Rotary has been nominated for at least One Nobel Peace Prize.

Some people argue Rotary is involved in too many things, but the diversity provides an opportunity for almost everyone to pursue a cause in which they are interested.

One big plus of Rotary is worldwide networking. Virtually every community of size has a Rotary Club. Most of the members are key players in their community. A Rotarian can drop into a meeting everywhere in the world and connect with key people.

I have done this many times in such faraway places as India, Tanzania, Cambodia, Malawi, South Africa, Burkina, Faso, The Dominican Republic, Mexico and Haiti.

During the Ukrainian war, our club was able to have joint meetings via Zoom with fellow members in the Ukraine and participate in local initiatives.

In Canada H.I.P. has become a national organization because we can connect and engage with like-minded people across the country.

In addition to making things happen, those involved will almost all tell you of the friends they have made, experiences they have and skills they have gained. These include public speaking, leadership, management, networking and values useful in all facets of life. Not the least of which are the benefits and help given to many.

As a result, forward thinking organizations understand the importance of having people in their company in Rotary.

Rotarians also play a major role outside of Rotary. In fact, Rotary was one of the founding members of the U.N.

During the pandemic, even though people could not meet individually, they could meet virtually, and some clubs actually increased their membership.

 A survey of new members in our club all said they joined because THEY WANT TO DO SOMETHING MEANINGFUL and to GIVE BACK. Being a member of Rotary is one way to do it.

Rotary used to be viewed as “an old white man’s organization.” Not anymore.  Today, as it continues to grow, 25% of our members are women – our incoming International President is a Woman – a Canadian, Jennifer Jones. Rotary is becoming increasingly diverse. Over 60% of our clubs’ new members in the past two years are first or second-generation Canadians from Non-European or North American countries.

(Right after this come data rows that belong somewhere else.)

Lemma insert_less_equal a e t :
  Antichain.less_equal (Antichain.insert a e).1 t = Antichain.less_equal a t || less_equal e t.
Proof.
  unfold Antichain.insert, Antichain.less_equal.
  destruct (existsb (λ x, less_equal x e) _) eqn:Eb; simpl.
  - apply existsb_elem in Eb as (z&Hz&Hle). destruct (less_equal e t) eqn:Et.
    + rewrite orb_true_r. apply existsb_elem. exists z. eauto using less_equal_trans.
    + by rewrite orb_false_r.
  - rewrite existsb_app. simpl. rewrite orb_false_r. destruct (less_equal e t) eqn:Et.
    + by rewrite !orb_true_r.
    + rewrite !orb_false_r. apply eq_iff_eq_true. rewrite !existsb_elem.
      setoid_rewrite filter_elem. split; [naive_solver|]. intros (x&Hx&Hle). exists x.
      split_and!; [done | | done]. destruct (less_equal e x) eqn:E; [|done].
      rewrite (less_equal_trans e x t) in Et; done.
Qed.

Lemma insert_flag a e :
  (Antichain.insert a e).2 = negb (Antichain.less_equal a e).
Proof. unfold Antichain.insert, Antichain.less_equal. by destruct (existsb _ _). Qed.

Definition insert_all (a : Antichain T) (l : list T) : Antichain T :=
  foldl (λ upper e, (Antichain.insert upper e).1) a l.

Lemma insert_all_antichain a l : is_antichain a → is_antichain (insert_all a l).
Proof.
  revert a. induction l as [|e l IH]; intros a Ha; simpl; [done|].
  by apply IH, insert_antichain.
Qed.

Lemma insert_all_less_equal a l t :
  Antichain.less_equal (insert_all a l) t
  = Antichain.less_equal a t || existsb (λ e, less_equal e t) l.
Proof.
  revert a. induction l as [|e l IH]; intros a; simpl; [by rewrite orb_false_r|].
  fold (insert_all (Antichain.insert a e).1 l). by rewrite IH, insert_less_equal, orb_assoc.
Qed.

Lemma new_antichain : is_antichain (Antichain.new (T:=T)).
Proof. intros i j x y Hx. by destruct i. Qed.

Lemma singleton_antichain x : is_antichain (mkAntichain [x]).
Proof. intros [|[]] [|[]] y z Hy Hz; done. Qed.
#[export] Instance product_order `{PartialOrder A} `{PartialOrder B} : PartialOrder (Product A B) :=
  {| eqb := Product.eq; less_than := default_less_than Product.eq Product.less_equal;
     less_equal := Product.less_equal |}.
#[export] Instance product_lattice `{Lattice A} `{Lattice B} : Lattice (Product A B) :=
  {| join := Product.join; meet := Product.meet |}.
#[export] Instance product_timestamp `{Timestamp A} `{Timestamp B} : Timestamp (Product A B) :=
  {| NESTING_DEPTH := S (NESTING_DEPTH (T:=A));
     minimum := Product.minimum; clock_start := Product.clock_start;
     advance := Product.advance; recede := Product.recede;
     checked_recede := Product.checked_recede;
     epoch_start := Product.epoch_start; epoch_end := Product.epoch_end |}.

(** ** Laws of the product order *)
#[export] Instance product_order_laws `{PartialOrderLaws A} `{PartialOrderLaws B} :
  PartialOrderLaws (Product A B).
Proof.
  split; cbn; unfold Product.eq, Product.less_equal.
  - intros [o i] [o' i']; cbn. rewrite andb_true_iff, !eqb_eq. naive_solver.
  - intros [o i]; cbn. by rewrite !less_equal_refl.
  - intros [] [] []; cbn. rewrite !andb_true_iff.
    intros [] []; split; by eapply less_equal_trans.
  - intros [] []; cbn. rewrite !andb_true_iff.
    intros [] []; f_equal; by apply less_equal_antisym.
  - done.
Qed.
(** All four exponential searches terminate and return the length of the longest
    satisfying prefix (suffix, for [retreat]) whenever the predicate stays
    false once false, for every linear-search limit and every non-zero
    element size: the erased searches agree with the typed ones. *)
Theorem search_spec {T} (slice : list T) (function : T → bool) (limit size : nat) :
  size ≠ 0 →
  (stays_false function slice →
   advance_raw limit slice function = Some (prefix_len function slice) ∧
   dyn_advance size slice function = Some (prefix_len function slice)) ∧
  (stays_false function (reverse slice) →
   retreat_raw limit slice function = Some (prefix_len function (reverse slice)) ∧
   dyn_retreat size slice function = Some (prefix_len function (reverse slice))).
Proof.
  intros Hs. split; intros Hm; split;
    auto using advance_raw_prefix, dyn_advance_prefix, retreat_raw_prefix, dyn_retreat_prefix.
Qed.

(** A list whose satisfying elements come first meets the precondition. *)
Lemma stays_false_app {T} (f : T → bool) l1 l2 :
  forallb f l1 = true → forallb (λ x, negb (f x)) l2 = true → stays_false f (l1 ++ l2).
Proof.
  rewrite !forallb_forall. setoid_rewrite <- list_elem_of_In. intros H1 H2 i j x y Hij Hx Hy Hf.
  destruct (decide (j < length l1)) as [Hj|Hj].
  - rewrite lookup_app_l in Hx by lia. eauto using list_elem_of_lookup_2.
  - rewrite lookup_app_r in Hy by lia. apply list_elem_of_lookup_2, H2 in Hy. by rewrite Hf in Hy.
Qed.

Lemma search_witness :
  advance_raw 8 (replicate 10 1 ++ replicate 2 0) (λ x, x =? 1) = Some 10 ∧
  dyn_retreat 4 [0; 0; 1; 1] (λ x, x =? 1) = Some 2.
Proof.
  split.
  - apply (proj1 (search_spec (replicate 10 1 ++ replicate 2 0) (λ x, x =? 1) 8 4 ltac:(lia))).
    apply stays_false_app; reflexivity.
  - apply (proj2 (search_spec [0; 0; 1; 1] (λ x, x =? 1) 8 4 ltac:(lia))).
    apply (stays_false_app (λ x, x =? 1) [1; 1] [0; 0]); reflexivity.
Defined.

(** On zero-sized elements the erased searches return 0 whatever the predicate,
    although the typed ones count the satisfying elements. *)
Remark search_zero_sized {T} (slice : list T) (function : T → bool) :
  dyn_advance 0 slice function = Some 0 ∧ dyn_retreat 0 slice function = Some 0 ∧
  advance [tt; tt] (λ _, true) = Some 2.
Proof. done. Qed.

Rotary also has a sub-group called Rotaract aimed at those under 30 who want to change the world.

What I have written about Rotary could also be applied to other service organizations such as Lions or Kiwanis.

If you are interested, go online, look at Rotary International https://www.rotary.org/en and Rotary in your community. Here is a link to the Rotary club of Toronto https://www.rotarytoronto.com/ or search out members in your community. You – and the world – will not be disappointed.

Do not worry about your age.  There are many in their 80s who have joined.

If you are not interested in joining, supporting Rotary initiatives is always money well-invested

You could also encourage your children, grandchildren and other younger people.

Every Rotary club is looking for people who want to become engaged.** I have often said Rotary is a collection of people from every walk of life wanting to make the world a better place. Are you one of those people?

Till next time,

Chris Snyder

* HIP is a partnership between Rotarians and Indigenous Peoples. Our board is comprised of 50% Rotary, 50% Indigenous and 50% female membership. Our focus is education, awareness and building of relationships. 

Chris is the founding and current chair of HIP. Much of Chris’ volunteering is through Rotary.

 His book, “CREATING OPPORTUNITIES: A Volunteers Memoir” is available here: https://hilborn-civilsectorpress.com/products/creating-opportunities-a-volunteers-memoir

** A caveat: Being a Rotarian takes time and it costs to join. The amount varies from club to club.  In return, you become part of a giving and positive energy group, creating opportunities for others.